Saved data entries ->

__________

(** The algorithm the code picks is the one selected, and a text that selects none throws. *)
Lemma encryption_to_int_spec have name id :
  encryption_to_int have name = Ok id <-> selects have (trim_space (to_lower name)) id.
Proof.
  unfold encryption_to_int. set (s := trim_space (to_lower name)). cbv zeta. fold (numeric s).
  assert (Hnum : forall e, (if numeric s then
      (if (decimal (digits_of s) =? ENCRYPT_NONE) || (decimal (digits_of s) =? ENCRYPT_XOR) ||
          (have && existsb (fun '(_, i) => decimal (digits_of s) =? i) cryptopp_names)
       then Ok (decimal (digits_of s)) else Throw e) else Throw e) = (Ok id : result crypt_error Z) <->
      exists ds, leading_number s ds /\ supported have (decimal ds) /\ id = decimal ds).
  { intros e. split.
    - destruct (numeric s) eqn:En; [|done]. destruct (_ || _ || _) eqn:Hc; [|done]. intros [= <-]. exists (digits_of s).
      split; [by apply leading_number_spec|]. split; [by apply supported_spec | done].
    - intros (ds & [-> ->]%leading_number_spec & ->%supported_spec & ->). done. }
  case_bool_decide as H1; [|case_bool_decide as H2; [|case_bool_decide as H3]]; cbn [orb].
  - rewrite H1. split; [intros [= <-]; constructor|]. inversion 1 as [| | |? ? ? Ha|? ? Hl]; subst; [done| |].
    + by apply algorithm_not_special in Ha as [? _].
    + by apply leading_number_spec in Hl as [? _].
  - rewrite H2. split; [intros [= <-]; constructor|]. inversion 1 as [| | |? ? ? Ha|? ? Hl]; subst; [done| |].
    + by apply algorithm_not_special in Ha as (_ & ? & _).
    + by apply leading_number_spec in Hl as [? _].
  - rewrite H3. split; [intros [= <-]; constructor|]. inversion 1 as [| | |? ? ? Ha|? ? Hl]; subst; [done| |].
    + by apply algorithm_not_special in Ha as (_ & _ & ? & _).
    + by apply leading_number_spec in Hl as [? _].
  - assert (Hsel : selects have s id <-> have = true /\ lookup_name cryptopp_names s = Some id \/
      exists ds, leading_number s ds /\ supported have (decimal ds) /\ id = decimal ds).
    { rewrite lookup_name_spec. split.
      - inversion 1; subst; try done; eauto.
      - intros [[? ?]|(ds & ? & ? & ->)]; [by apply selects_name | by apply selects_number]. }
    rewrite Hsel. destruct have; [|rewrite Hnum; naive_solver].
    destruct (lookup_name cryptopp_names s) as [i|] eqn:El; [|rewrite Hnum; naive_solver].
    split; [intros [= <-]; by left|]. intros [[_ [= <-]]|(ds & [Hn _]%leading_number_spec & _)]; [done|].
    apply lookup_name_spec, algorithm_not_special in El as (_ & _ & _ & Hx). congruence.
Qed.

__________

Your instructions -> Retype each entry exactly, leaving none of them out.

Response to the task ->
(** The algorithm the code picks is the one selected, and a text that selects none throws. *)
Lemma encryption_to_int_spec have name id :
  encryption_to_int have name = Ok id <-> selects have (trim_space (to_lower name)) id.
Proof.
  unfold encryption_to_int. set (s := trim_space (to_lower name)). cbv zeta. fold (numeric s).
  assert (Hnum : forall e, (if numeric s then
      (if (decimal (digits_of s) =? ENCRYPT_NONE) || (decimal (digits_of s) =? ENCRYPT_XOR) ||
          (have && existsb (fun '(_, i) => decimal (digits_of s) =? i) cryptopp_names)
       then Ok (decimal (digits_of s)) else Throw e) else Throw e) = (Ok id : result crypt_error Z) <->
      exists ds, leading_number s ds /\ supported have (decimal ds) /\ id = decimal ds).
  { intros e. split.
    - destruct (numeric s) eqn:En; [|done]. destruct (_ || _ || _) eqn:Hc; [|done]. intros [= <-]. exists (digits_of s).
      split; [by apply leading_number_spec|]. split; [by apply supported_spec | done].
    - intros (ds & [-> ->]%leading_number_spec & ->%supported_spec & ->). done. }
  case_bool_decide as H1; [|case_bool_decide as H2; [|case_bool_decide as H3]]; cbn [orb].
  - rewrite H1. split; [intros [= <-]; constructor|]. inversion 1 as [| | |? ? ? Ha|? ? Hl]; subst; [done| |].
    + by apply algorithm_not_special in Ha as [? _].
    + by apply leading_number_spec in Hl as [? _].
  - rewrite H2. split; [intros [= <-]; constructor|]. inversion 1 as [| | |? ? ? Ha|? ? Hl]; subst; [done| |].
    + by apply algorithm_not_special in Ha as (_ & ? & _).
    + by apply leading_number_spec in Hl as [? _].
  - rewrite H3. split; [intros [= <-]; constructor|]. inversion 1 as [| | |? ? ? Ha|? ? Hl]; subst; [done| |].
    + by apply algorithm_not_special in Ha as (_ & _ & ? & _).
    + by apply leading_number_spec in Hl as [? _].
  - assert (Hsel : selects have s id <-> have = true /\ lookup_name cryptopp_names s = Some id \/
      exists ds, leading_number s ds /\ supported have (decimal ds) /\ id = decimal ds).
    { rewrite lookup_name_spec. split.
      - inversion 1; subst; try done; eauto.
      - intros [[? ?]|(ds & ? & ? & ->)]; [by apply selects_name | by apply selects_number]. }
    rewrite Hsel. destruct have; [|rewrite Hnum; naive_solver].
    destruct (lookup_name cryptopp_names s) as [i|] eqn:El; [|rewrite Hnum; naive_solver].
    split; [intros [= <-]; by left|]. intros [[_ [= <-]]|(ds & [Hn _]%leading_number_spec & _)]; [done|].
    apply lookup_name_spec, algorithm_not_special in El as (_ & _ & _ & Hx). congruence.
Qed.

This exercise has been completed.